Friday, October 09, 2009

Premature Peace Prize


We should all be stunned to learn that the military and political leader mired in multiple wars and unsure how to act won the 2009 Nobel Peace Prize. In reality, reading the brief citation from the awarding committee shows President Barack Obama was the recipient for what he might do, maybe, perhaps...

This whole mess reminds me of discussions with Roman Catholic chums about sin. To some, timing is all. Under dogmas allowing forgiveness by a cleric, dying under official absolution is all you need. In contrast, most Protestants are supposed to truck their bad deeds and thoughts with them, while they use this guilt and admission to be better people.

It's likely that most of the world measures the aggregate of how we behave, instead of a single act or certainly our potential for good. Think the Book of Daniel, Chapter 5. The rake King Belshazzar got the handwriting on the wall — mene mene tekel upharsin, you have been weighed and found wanting. Game over.

Nobel Pollyanna


This year's selection committee figures our President is good for his bluster. The citation doesn't have big accomplishments, rather a change of emphasis, including:

Obama has as President created a new climate in international politics. Multilateral diplomacy has regained a central position, with emphasis on the role that the United Nations and other international institutions can play. Dialogue and negotiations are preferred as instruments for resolving even the most difficult international conflicts. The vision of a world free from nuclear arms has powerfully stimulated disarmament and arms control negotiations. Thanks to Obama's initiative, the USA is now playing a more constructive role in meeting the great climatic challenges the world is confronting. Democracy and human rights are to be strengthened.

Only very rarely has a person to the same extent as Obama captured the world's attention and given its people hope for a better future. His diplomacy is founded in the concept that those who are to lead the world must do so on the basis of values and attitudes that are shared by the majority of the world's population.

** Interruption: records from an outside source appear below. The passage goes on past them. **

(* ===== verification/Ring.v ===== *)
(** * The replay ring

    Models [crates/qsh-core/src/broker/ring.rs]: the memory-bounded output
    history of one session.  [ReplayRing] is the concrete store (a queue of
    output chunks and zero-length control entries with a byte budget);
    [Log] is the abstract history it stands for (every byte and every control
    event ever appended).  The refinement relation [Repr] says what of the
    log the ring still holds and that whatever it dropped is covered by a gap
    report. *)

From S2P Require Import Prelude.

Module Ring.

Definition RING_CHUNK_MAX : N := 16 * 1024.
Definition RING_CHUNK_DIVISOR : N := 16.
Definition CONTROL_ENTRY_COST : N := 64.

(** ** Data *)

Inductive CloseReason := Closed | Exit | TtlExpired.

Inductive ControlEvent :=
  | CExit (exit_code : option Z) (signal : option string)
  | CWriterChanged (writer : option string)
  | CClosed (reason : CloseReason).

Inductive ReplayEvent :=
  | EvOutput (sequence : N) (data : list byte)
  | EvGap (requested_after available_from : N)
  | EvControl (sequence ctl_id : N) (event : ControlEvent).

#[global] Instance CloseReason_eq_dec : EqDecision CloseReason.
Proof. solve_decision. Defined.
#[global] Instance ControlEvent_eq_dec : EqDecision ControlEvent.
Proof. solve_decision. Defined.
#[global] Instance ReplayEvent_eq_dec : EqDecision ReplayEvent.
Proof. solve_decision. Defined.

Record Cursor := mkCursor { after : N; ctl_after : N }.

(** [Cursor::from_offset] *)
Definition from_offset (a : N) : Cursor := mkCursor a 0.

Record ReadOut := mkReadOut { events : list ReplayEvent; next : Cursor }.

(** [ReadOut::has_gap] *)
Definition is_gap (e : ReplayEvent) : bool :=
  match e with EvGap _ _ => true | _ => false end.
Definition has_gap (o : ReadOut) : bool := existsb is_gap (events o).

Inductive ReadError := CursorBeyondEnd (after end_ : N).

Inductive Entry :=
  | Output (start : N) (data : list byte)
  | Control (seq id : N) (event : ControlEvent).

(** [Entry::cost] *)
Definition cost (e : Entry) : N :=
  match e with
  | Output _ data => len data
  | Control _ _ _ => CONTROL_ENTRY_COST
  end.

Record ReplayRing := mkRing {
  budget : N;
  piece_max : N;
  entries : list Entry;
  retained : N;
  end_ : N;
  next_ctl_id : N;
  lost_ctl : option (N * N);
}.

(** Field updates. *)
Definition with_entries (es : list Entry) (ret : N) (r : ReplayRing) : ReplayRing :=
  mkRing (budget r) (piece_max r) es ret (end_ r) (next_ctl_id r) (lost_ctl r).

(** ** Operations *)

(** [ReplayRing::new] *)
Definition new (b : N) : ReplayRing :=
  let b := b `max` 1 in
  mkRing b (((b / RING_CHUNK_DIVISOR) `max` 1) `min` RING_CHUNK_MAX) [] 0 0 1 None.

Definition is_output (e : Entry) : bool :=
  match e with Output _ _ => true | Control _ _ _ => false end.

(** [iter().position(|e| matches!(e, Entry::Output { .. }))] *)
Fixpoint output_position (es : list Entry) : option nat :=
  match es with
  | [] => None
  | e :: es' => if is_output e then Some O else S <$> output_position es'
  end.

(** [iter().find_map(..start..)] *)
Fixpoint first_start (es : list Entry) : option N :=
  match es with
  | [] => None
  | Output start _ :: _ => Some start
  | Control _ _ _ :: es' => first_start es'
  end.

Definition available_from (r : ReplayRing) : N :=
  default (end_ r) (first_start (entries r)).

(** The inner loop of [evict]: pop controls strictly behind [af]. *)
Fixpoint drop_behind (af : N) (es : list Entry) (ret : N) : list Entry * N :=
  match es with
  | Control seq _ _ :: es' =>
      if seq <? af then drop_behind af es' (ret - CONTROL_ENTRY_COST) else (es, ret)
  | _ => (es, ret)
  end.

(** The [_] arm of [evict]'s match: force the front control out. *)
Definition force_front (r : ReplayRing) : ReplayRing :=
  match entries r with
  | Control seq id _ :: es' =>
      mkRing (budget r) (piece_max r) es' (retained r - CONTROL_ENTRY_COST) (end_ r)
        (next_ctl_id r) (Some (seq, id))
  | _ :: es' => with_entries es' (retained r) r
  | [] => r
  end.

(** One iteration of the outer loop of [evict]. *)
Definition evict_step (r : ReplayRing) : ReplayRing :=
  let r1 :=
    match output_position (entries r) with
    | Some i =>
        if (i + 1 <? length (entries r))%nat then
          match entries r !! i with
          | Some gone => with_entries (delete i (entries r)) (retained r - cost gone) r
          | None => r
          end
        else force_front r
    | None => force_front r
    end in
  let '(es, ret) := drop_behind (available_from r1) (entries r1) (retained r1) in
  with_entries es ret r1.

Definition over_budget (r : ReplayRing) : bool :=
  (budget r <? retained r) && (1 <? length (entries r))%nat.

So, he's rewarded for planning a meal and setting the table. There needs to be more.

Not the Worst


This prize has had many obviously deserving winners and a few dubious ones. The worst was unquestionably Henry Kissinger, Ph.D., diplomat, politician and war criminal. After his complicity in the deaths of millions in Vietnam and in the year of the travesty of the coup in Chile with the murder of President Salvador Allende, he got the medal, the money and the praise in 1973.

His version came from selective vision, as did Yasser Arafat's in 1994. They were involved in a truce or conflict resolution. While not as thoroughly cleansing as a priest's absolution, this was enough for the committee to push aside the heavy counterweights of behavior and intent.

To me, folksinger Tom Paxton has a broader, clear view of Kissinger, as he sang:
But the white bones of Allende and the scattered bones of Chile
Are the scream that breaks the silence of the thousands blown away.
Oh, the white bones of Allende and the scattered bones of Chile
Are not silent, they are screaming; they're your Peace Prize, Doctor K.
In contrast, President Obama does not have hands bloodied in evil deeds and willful destruction of lives and nations. Yet, he has much, very much to accomplish before he becomes a peace monger.

What we should hope and demand from him is that he live up to the award's claims that he has the potential to bring peace.